What are you doing today?
No, I don’t mean to ask you what you plan to do after reading this blog post, rather, I am referring to the phrase I hear most often among people at the gym.
Is today chest, leg, cardio, arm, ab, shoulder day…you get the idea.
Training for strength and results is more than just hitting one muscle group per day in the gym or with your personal trainer. If you want to see greater increases in strength, fat loss and look more aesthetically pleasing, you’re going to want to do a total-body workout.
If you are training just one muscle group per day, you are cheating yourself by not maximizing the number of calories you burn and the gains you receive in each session.
Total body workouts increases the bodies efficiency to burn calories even when we are in our resting state.
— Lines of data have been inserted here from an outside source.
(** encoding/json of what the client sends and reads, and the strict reading of the bodies of requests. *)
Class Wire := {
  w_error :: JSON (string * string); w_tests :: JSON (list Test); w_test :: JSON Test; w_versioned :: JSON VersionedTest; w_templates :: JSON (list TestTemplate); w_patch :: JSON Triggers.json; w_resolved :: JSON ResolvedTest;
  w_run :: JSON ApiRuns.Run; w_runs :: JSON (list ApiRuns.Run); w_testrun :: JSON TestRun; w_newrun :: JSON (string * TestRun); w_abort :: JSON AbortOptions;
  w_comment_options :: JSON CommentOptions; w_comment :: JSON Comment; w_caserows :: JSON (list CaseRow);
  w_stats :: JSON (list (ApiServer.TestStats * option spec_float)); w_casestats :: JSON (list (CaseStats * bool)); w_caseruns :: JSON (list CaseRun);
  w_artifacts :: JSON (list ArtifactEntry); w_events :: JSON (list RunEvent) }.
Class Bodies := {
  decode_RunRequest : string → result string RunRequest;
  decode_text : string → string → result string string;
  decode_CleanupRequest : string → result string (list string);
  decode_TestForm : string → result string TestForm }.
(** pkg yamlview of a spec. *)
Class Yamlview := Format : TestSpec → result string string.

Section Handlers.
Context `{Wire, Bodies, Yamlview, Scheduler.Cron, CronErrors, URIs, MapOrder, ShortestDecimals}.
Context (s : Server) (r : Req).

(** ** Plumbing (tests.go) *)

Definition maxBody : nat := Z.to_nat 65536.

Definition messageOf (e : client_error) : string := match e with APIError _ _ message => message | OtherError text => text end.
(* ===== verification/LiveLinks.v ===== *)
(** * internal/controlcenter/server/live.go: links to a run's live view

    The tokens — claims signed with HMAC-SHA256 — and the handler of the route that
    needs no sign-in, GET /live/{token}/{path...}, as a program over the clusters' APIs
    and the clock.  The JSON of the claims is encoding/json's.

    Then (LiveSpec) what such a link opens: with a path with dots in escaped form, which
    gets through both routers' cleaning, it leads out of its run. *)
From S2P Require Import Prelude Sha256 Names GoLib Keys Paths Effects Scheduler Urls Store ApiRuns ApiServer Routes Client ClientSpec Access ControlCenter.

Module LiveLinks.
Import Keys Client Access ControlCenter.

(** ** crypto/hmac with SHA-256 *)

Definition of_bytes (bs : list Z) : string := String.string_of_list_ascii ((fun b => ascii_of_nat (Z.to_nat b)) <$> bs).

Definition block_size : nat := 64.
Definition key_block (key : list Z) : list Z :=
  let key := if (block_size <? length key)%nat then Sha256.sum256 key else key in
  key ++ replicate (block_size - length key) 0%Z.
Definition hmac (key msg : list Z) : list Z :=
  let k := key_block key in
  Sha256.sum256 ((Z.lxor 92 <$> k) ++ Sha256.sum256 ((Z.lxor 54 <$> k) ++ msg)).

Example hmac_fox : Sha256.hex (hmac (Sha256.bytes_of "key") (Sha256.bytes_of "The quick brown fox jumps over the lazy dog")) =
  "f7bc83f430538424b13298e6aa6fb143ef4d59a14946175997479dbc2d1a3cd8".
Proof. vm_compute. reflexivity. Qed.

(** ** Tokens *)

Definition liveTokenTTL : duration := (12 * hour)%Z.
Definition errBadLiveToken : string := "invalid or expired live-view link".

Record liveClaims := mkClaims { lc_Cluster : string; lc_Namespace : string; lc_Run : string; lc_Worker : string; lc_Exp : Z }.

Section Tokens.
Context `{JSON liveClaims} (key : string).

Definition mac (payload : string) : string := Base64.EncodeToString (of_bytes (hmac (Sha256.bytes_of key) (Sha256.bytes_of payload))).

Definition sign (c : liveClaims) : string :=
  let payload := Base64.EncodeToString (Marshal c) in payload +:+ "." +:+ mac payload.

Definition verify (token : string) (now : time) : result string liveClaims :=
  match Cut token "." with
  | None => Err errBadLiveToken
  | Some (payload, sig) =>
      if negb (sig =? mac payload)%string then Err errBadLiveToken
      else match Base64.DecodeString payload with
           | None => Err errBadLiveToken
           | Some b =>
               match Unmarshal b with
               | Err _ => Err errBadLiveToken
               | Ok c => if (lc_Exp c <? Scheduler.time_Unix now)%Z then Err errBadLiveToken else Ok c
               end
           end
  end.

Definition liveURL (cluster ns run worker entry : string) (now : time) : string :=
  let tok := sign (mkClaims cluster ns run worker (Scheduler.time_Unix (now + liveTokenTTL))) in
  "/live/" +:+ tok +:+ "/" +:+ TrimPrefix entry "/".

(** The function the API's server is given. *)
Definition LiveURL (cluster ns run worker entry : string) : prog TOp string := now ← perform Now; Ret (liveURL cluster ns run worker entry now).

(** ** The handler *)

(** A message page, or the answer of the run's live UI. *)
Inductive LiveReply := LivePage (status : Z) (msg : string) (retry : bool) | LiveStream (resp : HTTPResponse).
Definition api (R : Type) (o : AOp R) (sn : moment) : R * moment :=
  match o in AOp R return R * moment with
  | AListRuns ns => (Ok (runs_in ns sn), sn)
  | AStoreList f p => (match (Effects.run pg (Store.List f p) (sn_db sn, None)).1.1 with Ok rs => Ok rs | Err e => Err (mkError EOther e) end, sn)
  | ANow => (0%Z, sn)
  | AGetRun ns name =>
      (match find_first (fun cr => (run_ns cr =? ns)%string && (run_name cr =? name)%string) (sn_runs sn) with
       | Some cr => Ok cr
       | None => Err (mkError ENotFound "not found")
       end, sn)
  | AStoreGet uid =>
      (match (Effects.run pg (Store.Get uid) (sn_db sn, None)).1.1 with
       | Ok row => Ok row
       | Err e => Err (mkError (if (e =? ErrNotFound)%string then ERowNotFound else EOther) e)
       end, sn)
  | ACreateRun _ | APatchAbort _ _ => (Err no_answer, sn)
  | AGetTest _ _ | ACreateTest _ _ | APatchTest _ _ _ => (Err no_answer, sn)
  | AListTests _ | AGetTemplate _ _ | AListTemplates _ | AListEvents _ => (Err no_answer, sn)
  | AStoreGetByName _ _ => (Err no_answer, sn)
  | ATestStats _ | ACaseStats _ _ _ | ACaseHistory _ _ _ _ => (Err no_answer, sn)
  | ARunCases _ _ | AListAudit _ _ | AListKeys _ _ | AGetObject _ _ | APresign _ _ _ => (Err no_answer, sn)
  | ADeleteRun _ | ADeleteTest _ | AStoreDelete _ | ASetComment _ _ | AAppendAudit _ | ARemovePrefix _ _ => (Some no_answer, sn)
  | AHead _ | AProxy _ _ _ => (tt, sn)
  | AAccept | AWrite _ => (true, sn)
  | AWait _ | AEnded => (false, sn)
  end.

(** A client goes on with the cursor it was given, while it is given one. *)
Definition with_query (q : strmap) (r : Request) : Request := mkRequest q (rq_id r) (rq_name r) (rq_path r) (rq_user r) (rq_token r).
Definition page_request (base : Request) (next : option string) : Request :=
  match next with Some c => with_query (<["after" := c]> (rq_query base)) base | None => base end.

Fixpoint api_walk (s : Server) (base : Request) (next : option string) (sns : list moment) : list (list Run) * bool :=
  match sns with
  | [] => ([], false)
  | sn :: sns =>
      match (Effects.run api (listRuns s (page_request base next)) sn).1.1 with
      | Answer 200 (Some c) (BRuns es) => let '(pages, ended) := api_walk s base (Some c) sns in (es :: pages, ended)
      | Answer 200 None (BRuns es) => ([es], true)
      | _ => ([], false)
      end
  end.

(** The query of a later page. *)
Definition at_cursor (lq : listRunsQuery) (k : option (time * string)) : listRunsQuery :=
  match k with
  | None => lq
  | Some k => mkQuery (lq_ns lq) (lq_testRef lq) (lq_phase lq) (lq_source lq) (lq_parent lq) (lq_limit lq) (lq_finishedAfter lq)
                (Some (mkCursor k.1 k.2)) false (lq_wantFinished lq)
  end.

Lemma parseLimit_range v : (1 <= parseLimitOrDefault v <= 500)%Z.
Proof. unfold parseLimitOrDefault. destruct (v =? "")%string; [lia|]. destruct (Keys.Atoi v) as [n|]; [|lia]. destruct (Z.leb_spec n 0), (Z.ltb_spec 500 n); lia. Qed.

Lemma parse_at base ns lq k : query base "after" = "" → parseListRunsQuery (query base) ns = Ok lq →
  formattable k.1 → uuid_Parse k.2 = true →
  parseListRunsQuery (query (page_request base (Some (encodeRunCursor k.1 k.2)))) ns = Ok (at_cursor lq (Some k)).
Proof.
  intros Ha Hp Ht Hu. unfold page_request. set (r' := with_query _ _).
  assert (Hother : ∀ n, n ≠ "after" → query r' n = query base n) by (intros n Hn; unfold query, r'; cbn; by rewrite lookup_insert_ne).
  assert (Hafter : query r' "after" = encodeRunCursor k.1 k.2) by (unfold query, r'; cbn; by rewrite lookup_insert_eq).
  unfold parseListRunsQuery in *. rewrite (Hother "phase"), (Hother "finishedAfter"), (Hother "test"), (Hother "source"), (Hother "parent"), (Hother "limit"), Hafter, cursor_decoded by done.
  destruct (if (query base "finishedAfter" =? "")%string then _ else _) as [fa|e]; [|done].
  rewrite Ha in Hp. cbn [decodeRunCursor String.eqb] in Hp. injection Hp as <-. unfold at_cursor.
  cbn [lq_ns lq_testRef lq_phase lq_source lq_parent lq_limit lq_finishedAfter lq_wantFinished].
  rewrite (bool_decide_eq_false_2 (Some (mkCursor k.1 k.2) = None)) by done. reflexivity.
Qed.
By having our heart rate go up and down throughout the circuit you also increase your EPOC (excessive post exercise oxygen consumption.) This will increase the number of calories that you burn throughout the day, long after your workout is over.
A total-body workout is the most efficient way to burn calories and gain strength due to the variety of movements and exercises that are integrated into each session. They are a time efficient way to keep your body burning fat for hours! Also your cardiovascular endurance increases as you keep your heart rate up.
When you implement total-body workouts into your regimen, the compound movements (squats, deadlifts, cleans, presses, etc.) will activate a variety of muscle groups and, more importantly, build strength and burn fat at a high rate.
With that in mind, what is the proper way to perform a total-body workout?
When training using a total-body workout, you will want to design a program that features a variety of exercises. For best results, you will want to perform a total-body workout at least three times a week.
A program with five or more different movements that each focus on a specific body part is ideal. It is important to remember that you will be using a variety of muscle groups with each movement.